Eating healthy is already hard enough, but what if I told you that some “healthy” foods you might be eating aren’t actually as good for you as you thought? Collegiettes, beware! You might be shocked at some of the foods that make this list! Here are a few:
Spinach Wraps
Don’t let the color and the name fool you! The true amount of spinach in these wraps is so small, and they are in no way a good source of the vitamins, fiber and iron found in real spinach. Wraps, in general, tend to be higher in calories as well (300 calories for one wrap, as opposed to 160 calories for 2 slices of whole wheat bread). Next time you hit the sandwich station at the Pit or Benson, try getting your sandwich made with whole wheat bread.
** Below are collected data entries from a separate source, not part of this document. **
Lemma digest_bound encs : len (concat (map framed encs)) <= MAX_CAPTURE_RESPONSE_BYTES ->
  8 * len (CAPTURE_RESPONSE_DOMAIN ++ concat (map framed encs)) <= u64_max.
Proof.
  intros H. rewrite len_app. change (len CAPTURE_RESPONSE_DOMAIN) with 29.
  unfold MAX_CAPTURE_RESPONSE_BYTES, u64_max in *. lia.
Qed.

Lemma finish_emitted o encs s o' :
  emitted o encs s -> len (concat (map framed encs)) <= MAX_CAPTURE_RESPONSE_BYTES -> finish_response s = Ok o' ->
  exists digest last, OneShot.sha256_hex (CAPTURE_RESPONSE_DOMAIN ++ concat (map framed encs)) = Some digest /\
    encode_bounded (end_value digest) CAPTURE_FRAME_LIMITS = Ok last /\
    view o' = view o ++ concat (map framed encs) ++ framed last.
Proof using All.
  intros [E1 E2 E3 E4] Hl H. unfold finish_response in H. apply bind_ok in H as (d & Hd & H).
  rewrite (hash_finalize_spec _ _ E2 (digest_bound _ Hl)) in Hd. apply ok_or_ok in Hd.
  apply bind_ok in H as (s2 & Hf & H). apply ok_or_ok in H. apply (flush_keeps (view := view)) in H.
  unfold frame in Hf. apply bind_ok in Hf as (e & He%map_err_ok & Hf). cbn [sent frames output hash] in Hf.
  apply bind_ok in Hf as (n & _ & Hf). apply guard_ok in Hf as [_ Hf].
  apply bind_ok in Hf as (st1 & _ & Hf). apply bind_ok in Hf as (st2 & _ & Hf).
  apply bind_ok in Hf as (o1 & W1%ok_or_ok & Hf). apply bind_ok in Hf as (o2 & W2%ok_or_ok & [= <-]).
  apply (write_appends (view := view)) in W1, W2. cbn [output] in H.
  exists d, e. split_and!; [done|done|]. pose proof (encoding_small _ _ He) as [_ Hle].
  rewrite H, W2, W1, E1. unfold framed at 3. rewrite Z.mod_small by lia. by rewrite !app_assoc.
Qed.

Lemma write_response_spec i o o' :
  write_response i o = Ok o' ->
  exists encs digest last, wire_of i encs digest last /\
    view o' = view o ++ concat (map framed encs) ++ framed last.
Proof using All.
  rewrite write_response_frames. destruct (new_writer_emitted o) as (s0 & -> & Hem0). cbn [res_bind].
  intros (s & Hs & H)%bind_ok. destruct (frames_emitted _ _ _ _ _ Hem0 Hs) as (es & HF & Hem). cbn [app] in Hem.
  destruct (finish_emitted o es s o') as (d & last & H1 & H2 & H3); [done| |done|by exists es, d, last].
  revert HF Hs. unfold body_frames. generalize (concat (map file_frames (indexed (row_files (inputs_source i)))) ++
    concat (map input_frames (inputs_of i))). intros vs HF Hs.
  (* the last frame has passed the check *)
  destruct (exists_last (l := header_value i :: vs) ltac:(done)) as (vs0 & v & E). rewrite E, res_fold_app in Hs.
  apply bind_ok in Hs as (s1 & _ & Hs). cbn [res_fold] in Hs. apply bind_ok in Hs as (s2 & Hf & [= <-]).
  unfold frame in Hf. apply bind_ok in Hf as (e & _ & Hf). apply bind_ok in Hf as (n & Hn & Hf).
  apply guard_ok in Hf as [G Hf]. apply orb_false_iff in G as [_ G]. bool_to_prop.
  repeat (apply bind_ok in Hf as (? & _ & Hf)). injection Hf as <-.
  rewrite <- (em_sent _ _ _ Hem). cbn [sent]. done.
Qed.
End wire.
End Wire.
Import Wire.

(** ** The size of each frame *)
Module Sizes.

(** The texts and numbers that frames hold. *)
Definition text_fits (s : string) : bool := native_text s && (slen s <=? 4096).
Definition leaf (v : Value) : bool :=
  match v with
  | Text s => text_fits s
  | Unsigned _ | Bytes _ => true
  | _ => false
  end.

Lemma leaf_encodes v : leaf v = true -> exists e, encode_into v = Ok e.
Proof.
  destruct v; try done; intros H; try (eexists; reflexivity).
  apply andb_true_iff in H as [H _]. exists (key_bytes s). by apply encode_text_spec.
Qed.
Definition carrier_bytes : list byte := Eval vm_compute in
  bytes_of (encode_bounded (Map [("schema"%string, Text CARRIER_SET_SCHEMA); ("version"%string, Unsigned 1);
    ("packageId"%string, Text OVERLAY_PACKAGE_ID);
    ("entries"%string, Array [
      Map [("path"%string, Text "b/new.rs"); ("operation"%string, Text "add"); ("bytes"%string, Bytes (str_bytes "fresh"))];
      Map [("path"%string, Text "lib.rs"); ("operation"%string, Text "replace"); ("bytes"%string, Bytes [])]])]) CARRIER_LIMITS).

(** The root holds the overlay, the carriers and the source directory. *)
Definition root_listing : Listing :=
  [(entry_of "carrier" 10 (S_IFREG + 420) (len carrier_bytes), RegularFile carrier_bytes);
   (entry_of "overlay" 11 (S_IFREG + 420) (len sample_overlay_bytes), RegularFile sample_overlay_bytes);
   (entry_of "src" 12 (S_IFDIR + 493) 0, Folder listing)].
Definition open_memory (path : string) (w : unit) : result io_error (Handle * unit) :=
  Ok ((entry_identity (entry_of "" 9 (S_IFDIR + 493) 0), root_listing), w).

Definition request_bytes : list byte := Eval vm_compute in
  bytes_of (encode_bounded (Map [
    ("schema"%string, Text "keep.patch-input-capture"); ("version"%string, Unsigned 1);
    ("root"%string, Text "/root"); ("sourcePath"%string, Text "src"); ("sourceKind"%string, Text "directory");
    ("overlayPath"%string, Text "overlay"); ("overlayByteDigest"%string, Text (hash_of sample_overlay_bytes));
    ("carrierPath"%string, Text "carrier"); ("carrierByteDigest"%string, Text (hash_of carrier_bytes));
    ("expectedSourceRowDigest"%string, Text (row_digest sample_rows));
    ("declaredBaseArchiveDigest"%string, Text (hash_of (str_bytes "base")))]) CAPTURE_FRAME_LIMITS).
Definition no_request : ValidatedCaptureRequest := mkRequest "" "" "" "" "" "" (Archive SourceRows.Tar "") "".
Definition request_of : ValidatedCaptureRequest := Eval vm_compute in
  match capture_input_request request_bytes with Ok r => r | Err _ => no_request end.
Definition capture_of : capture (CapturedPatchInputs * unit) :=
  capture_patch_inputs open_memory grant (fun _ _ => true) request_of tt.
Definition inputs : CapturedPatchInputs := Eval vm_compute in
  match capture_of with
  | Ok (i, _) => i
  | Err _ => mkInputs no_request (mkRows [] 0 "") sample_plan sample_carriers
  end.

Lemma request_captured : capture_input_request request_bytes = Ok request_of.
Proof. vm_compute. reflexivity. Qed.
Lemma inputs_captured : capture_of = Ok (inputs, tt).
Proof. vm_compute. reflexivity. Qed.
End Exchange.
Import Trees Sample Exchange.

(** Inputs within the budget are written without a refusal. *)
Lemma budgeted_completes {O : Type} {HW : Write O} (view : O -> list byte) {HL : WriteLaws O view} {HA : Accepting O} i (o : O) :
  inputs_ok i -> check_response_budget i = Ok tt -> exists o', write_response i o = Ok o'.
Proof.
  intros Hok Hb.
  destruct (body_budget i Hok Hb) as (Henc & Hn & Hcost).
  rewrite (write_response_frames i o). destruct (new_writer_emitted view o) as (s0 & -> & Hem). cbn [res_bind].
  destruct (frames_succeed view o (body_frames i) [] s0 Hem Henc) as (es & s & -> & Hem' & Hl & Hlen);
    [change (len (@nil (list byte))) with 0; lia|cbn [map concat]; change (len (@nil byte)) with 0; lia|].
  cbn [res_bind app] in *. change (len (concat (map framed []))) with 0 in Hl.
  apply (finish_succeeds view o es s Hem'); [unfold len in *; lia|lia].
Qed.

(** ** Properties *)

(** A captured input is always answered: when the request was accepted and
    the capture succeeded, a sink that takes every write receives a complete
    response.  No frame is refused: [check_response_budget] bounds the number and
    the size of every frame of the response beforehand. *)
Theorem capture_response_completes {Dir World O : Type} `{PinnedDirectory Dir World} `{Write O} (view : O -> list byte)
    `{!WriteLaws O view} `{!Accepting O} open_root reserve reserve_body bytes r (w : World) i w' (o : O) :
  capture_input_request bytes = Ok r ->
  capture_patch_inputs (Dir:=Dir) open_root reserve reserve_body r w = Ok (i, w') ->
  exists o', write_response i o = Ok o'.
Proof.
  intros Hr Hc. destruct (captured_ok _ _ _ _ _ _ _ _ Hr Hc) as [Hok Hb].
  by apply (budgeted_completes view).
Qed.

Lemma capture_response_completes_witness :
  capture_input_request request_bytes = Ok request_of /\
  capture_patch_inputs open_memory grant (fun _ _ => true) request_of tt = Ok (inputs, tt) /\
  exists o', write_response inputs (@nil byte) = Ok o'.
Proof.
  split; [exact request_captured|]. split; [exact inputs_captured|].
  exact (capture_response_completes (fun o => o) open_memory grant (fun _ _ => true) request_bytes request_of tt inputs tt []
    request_captured inputs_captured).
Defined.

(** Whatever a response consists of is fixed by the inputs: a sink that
    accepted it holds, after what it held before, the header, a row and the
    32 KiB chunks of every source file, the two inputs with their chunks, each
    as a canonical encoding behind its length, and last a frame that commits to
    the SHA-256 of everything before it. *)
Theorem response_wire_format {O : Type} `{Write O} (view : O -> list byte) `{!WriteLaws O view} i (o o' : O) :
  write_response i o = Ok o' ->
  exists encs digest last, wire_of i encs digest last /\
    view o' = view o ++ concat (map framed encs) ++ framed last.
Proof. intros Hw. exact (write_response_spec view i o o' Hw). Qed.

(** The response to [inputs]. *)
Definition sample_response : list byte := Eval vm_compute in
  match write_response inputs (@nil byte) with Ok o => o | Err _ => [] end.

Lemma response_wire_format_witness :
  exists encs digest last, wire_of inputs encs digest last /\
    sample_response = [] ++ concat (map framed encs) ++ framed last.
Proof. apply (response_wire_format (fun o => o) inputs [] sample_response). vm_compute. reflexivity. Defined.

(** C36. A successful capture agrees with its request: the overlay and the
    carriers are captures of bytes whose SHA-256 the request names, the overlay
    applies to the archive the request declares, its operations and the carriers
    join, and the rows are those of a finished builder whose digest is the
    request's (for a directory). *)
Theorem captured_inputs_agree {Dir World : Type} `{PinnedDirectory Dir World} open_root reserve reserve_body r (w : World) i w' :
  capture_patch_inputs (Dir:=Dir) open_root reserve reserve_body r w = Ok (i, w') ->
  request i = r /\
  (exists bytes, byte_digest bytes = Ok (overlay_byte_digest r) /\
     capture_patch_overlay bytes = Ok (inputs_overlay i) /\ plan_canonical_bytes (inputs_overlay i) = bytes) /\
  (exists bytes, byte_digest bytes = Ok (carrier_byte_digest r) /\
     capture_patch_byte_carrier_set bytes = Ok (inputs_carrier i)) /\
  base_archive_digest (overlay (inputs_overlay i)) = overlay_base_digest r /\
  join_patch_application_inputs (inputs_overlay i) (inputs_carrier i) = Ok tt /\
  built reserve (inputs_source i) /\
  (forall expected declared, source r = SourceRows.Directory expected declared ->
     row_digest (inputs_source i) = expected).
Proof.
  intros Hc. apply capture_steps in Hc as (<- & _ & ob & cb & Hd & Ho & Hbase & Hcd & Hcc & Hj & d & w1 & w2 & Hs).
  split; [done|]. split; [exists ob; split_and!; [done|done|]; by apply OverlayFacts.Capture.overlay_sound in Ho as (_ & _ & ? & _)|].
  split; [by exists cb|]. split_and!; [done|done| |].
  - unfold capture_source in Hs. destruct (source (request i)) as [expected declared|format stream].
    + apply bind_ok in Hs as ([d' w3] & _ & Hs). by eapply directory_built.
    + apply bind_ok in Hs as ([raw w3] & _ & Hs). apply bind_ok in Hs as (rows' & Ha & [= <- <-]). by eapply archive_built.
  - intros expected declared E. unfold capture_source in Hs. rewrite E in Hs.
    apply bind_ok in Hs as ([d' w3] & _ & Hs). unfold capture_source_directory in Hs. apply guard_ok in Hs as [_ Hs].
    apply bind_ok in Hs as (s & _ & Hs). apply bind_ok in Hs as (rows & _ & Hs). apply guard_ok in Hs as [Hx [= <- _]].
    by bool_to_prop.
Qed.

Lemma captured_inputs_agree_witness :
  row_digest (inputs_source inputs) = row_digest sample_rows.
Proof.
  refine (proj2 (proj2 (proj2 (proj2 (proj2 (proj2
    (captured_inputs_agree open_memory grant (fun _ _ => true) request_of tt inputs tt inputs_captured)))))) _
    (hash_of (str_bytes "base")) _).
  vm_compute. reflexivity.
Defined.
For a truly nutritious meal, ask them to top it off with real spinach!
Reduced Fat Peanut Butter
The phrase “reduced fat” can be a particularly deceiving one. I mean…there’s less fat. That’s good, right? Wrong! If you take peanut better as an example, and look at the nutrition labels closely, you’ll see that the “reduced fat” version and the regular version actually have roughly the same amount of calories. The main difference is that the “reduced fat” peanut butter adds more sugar and fillers (ew!) to substitute for the lack of fat. Regular peanut butter, however, is a great source of healthy monounsaturated fats. Want something even healthier? Try another form of nut butter such as almond butter for less fat, calories, and sugar.
Flavored Instant Oatmeal
Oatmeal is definitely a smart, healthy food option for breakfast as it contains whole grains and fiber. Where people tend to go wrong, however, is with flavored oatmeal, which tends to contain less fiber as well as added sugar and sodium. You are much better off making plain oatmeal and adding your own fruit or cinnamon to spice it up!